### Material provided
(** One turn of the second loop's copying: [tl] is what the rest of the chain
    delivers. *)
Lemma copy_step (isfirst : bool) n (p : bytes) (out : bytes) w (tl : bytes) :
  0 <= w -> (1 < n -> len out = w + len (if isfirst then tl else p ++ tl)) ->
  exists out1 w1,
    (if negb isfirst && (n >? 1)
     then let '(o, c) := copy_at out w p in (o, w + c) else (out, w)) = (out1, w1) /\
    0 <= w1 /\ (1 < n -> len out1 = w1 + len tl) /\
    (if n >? 1 then take (Z.to_nat w1) out1 ++ tl else out1) =
    (if n >? 1 then take (Z.to_nat w) out ++ (if isfirst then tl else p ++ tl) else out).
Proof.
  intros Hw Hout. destruct isfirst; cbn [negb andb]; [by exists out, w|].
  destruct (n >? 1) eqn:En; bool_to_prop; [|exists out, w; repeat split; done || lia].
  specialize (Hout En). rewrite len_app in Hout.
  rewrite (copy_at_spec out w p (len tl) Hw ltac:(lia) (len_nonneg tl)).
  eexists _, _. split; [reflexivity|]. pose proof (len_nonneg p). split; [lia|]. split.
  - intros _. rewrite !len_app. unfold len in *. rewrite length_take, length_drop. lia.
  - rewrite (app_assoc (take _ _)), take_app_length', <- app_assoc; [done|].
    rewrite length_app, length_take. unfold len in *. lia.
Qed.

Lemma drained_final r cur :
  rinv r -> segment_ok (next r) cur -> Final cur = true ->
  drained r cur [] (set_finalAt r (Sequence cur)) /\
  Reassembler_Closed (set_finalAt r (Sequence cur)) = true.
Proof.
  intros Hr (Hseq & _ & _ & Hfin) Ef. rewrite Ef in Hfin. split.
  - split; cbn [finalAt set_finalAt next buffer r_cfg concat]; try by eauto.
    + by apply rinv_set_finalAt.
    + rewrite len_nil. lia.
    + rewrite Hfin, len_nil. lia.
    + right. exists cur. auto.
  - unfold Reassembler_Closed. cbn. lia.
Qed.

Lemma drained_stop r cur m :
  rinv r -> segment_ok (next r) cur -> Final cur = false ->
  budget_covers m (r_bytes r) -> buffer r !! (next r + len (Payload cur)) = None ->
  drained r cur [Payload cur] (set_cursor r (next r + len (Payload cur)) m).
Proof.
  intros Hr (Hseq & H0 & Hend & _) Ef Hm Hb.
  split; cbn [finalAt set_cursor next buffer r_cfg concat]; try by eauto.
  - apply rinv_set_cursor; try done. pose proof (len_nonneg (Payload cur)). split; lia.
  - by rewrite app_nil_r.
  - lia.
  - by rewrite Ef.
Qed.

(** Moving on to the buffered segment at the new cursor. *)
Definition advance (r : Reassembler) (n : Z) (m : option Budget) (nxt : Segment) : Reassembler :=
  set_cursor (drop_segment r n nxt) n m.

Lemma advance_inv r n m nxt :
  rinv r -> in_range 64 n -> buffer r !! n = Some nxt -> budget_covers m (r_bytes r) ->
  rinv (advance r n m nxt) /\ r_bytes (advance r n m nxt) + len (Payload nxt) = r_bytes r /\
  (S (size (buffer (advance r n m nxt))) = size (buffer r))%nat.
Proof.
  intros Hr Hn Hb Hm. pose proof (rinv_drop r n nxt Hr Hb) as Hd.
  pose proof (len_nonneg (Payload nxt)) as Hl.
  assert (He : r_bytes (drop_segment r n nxt) + len (Payload nxt) = r_bytes r).
  { rewrite (ri_bytes _ Hd), (ri_bytes r Hr), (msum_delete _ (buffer r) _ _ Hb). cbn. lia. }
  split; [|split; [done|]].
  - apply rinv_set_cursor; [done|done|apply lookup_delete_eq|].
    rewrite <- He in Hm. destruct m; [|done]. destruct Hm. split; [done|lia].
  - cbn. rewrite map_size_delete, Hb. cbn.
    pose proof (map_size_ne_0_lookup_2 (buffer r) n ltac:(by eexists)). lia.
Qed.

Lemma drained_advance r cur m nxt ps r' :
  segment_ok (next r) cur -> buffer r !! (next r + len (Payload cur)) = Some nxt ->
  segment_ok (next r + len (Payload cur)) nxt ->
  Final cur = false -> drained (advance r (next r + len (Payload cur)) m nxt) nxt ps r' ->
  drained r cur (Payload cur :: ps) r'.
Proof.
  intros (Hseq & _) Hb (Hns & _) Hdata [Hi Hn Hbuf Hk Hc Hf Hcf Hg]. cbn [advance set_cursor drop_segment next buffer finalAt r_cfg] in *.
  pose proof (len_nonneg (Payload nxt)). split; try done.
  - cbn [concat]. rewrite len_app. lia.
  - intros k s Hs. destruct (decide (k = next r + len (Payload cur))) as [->|Hne].
    + right. rewrite Hb in Hs. injection Hs as <-. lia.
    + apply Hbuf. by rewrite lookup_delete_ne by done.
  - intros k s Hs. apply Hk in Hs. by apply lookup_delete_Some in Hs as [_ ?].
  - lia.
  - destruct Hf as [Hf|(s & Hs1 & Hs2 & Hs3)]; [by left|]. right. exists s. split; [done|].
    split; [|done]. destruct Hs2 as [->|Hs2]; [right; by rewrite Hns|].
    apply lookup_delete_Some in Hs2 as [_ ?]. by right.
  - by rewrite Hdata.
Qed.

### Try it
Could you set down, exactly as written, the lines above between the one holding "pose proof (map_size_ne_0_lookup_2" and the one holding "pose proof (len_nonneg (Payload nxt)).", inclusive, and nothing more?

### Response area
    pose proof (map_size_ne_0_lookup_2 (buffer r) n ltac:(by eexists)). lia.
Qed.

Lemma drained_advance r cur m nxt ps r' :
  segment_ok (next r) cur -> buffer r !! (next r + len (Payload cur)) = Some nxt ->
  segment_ok (next r + len (Payload cur)) nxt ->
  Final cur = false -> drained (advance r (next r + len (Payload cur)) m nxt) nxt ps r' ->
  drained r cur (Payload cur :: ps) r'.
Proof.
  intros (Hseq & _) Hb (Hns & _) Hdata [Hi Hn Hbuf Hk Hc Hf Hcf Hg]. cbn [advance set_cursor drop_segment next buffer finalAt r_cfg] in *.
  pose proof (len_nonneg (Payload nxt)). split; try done.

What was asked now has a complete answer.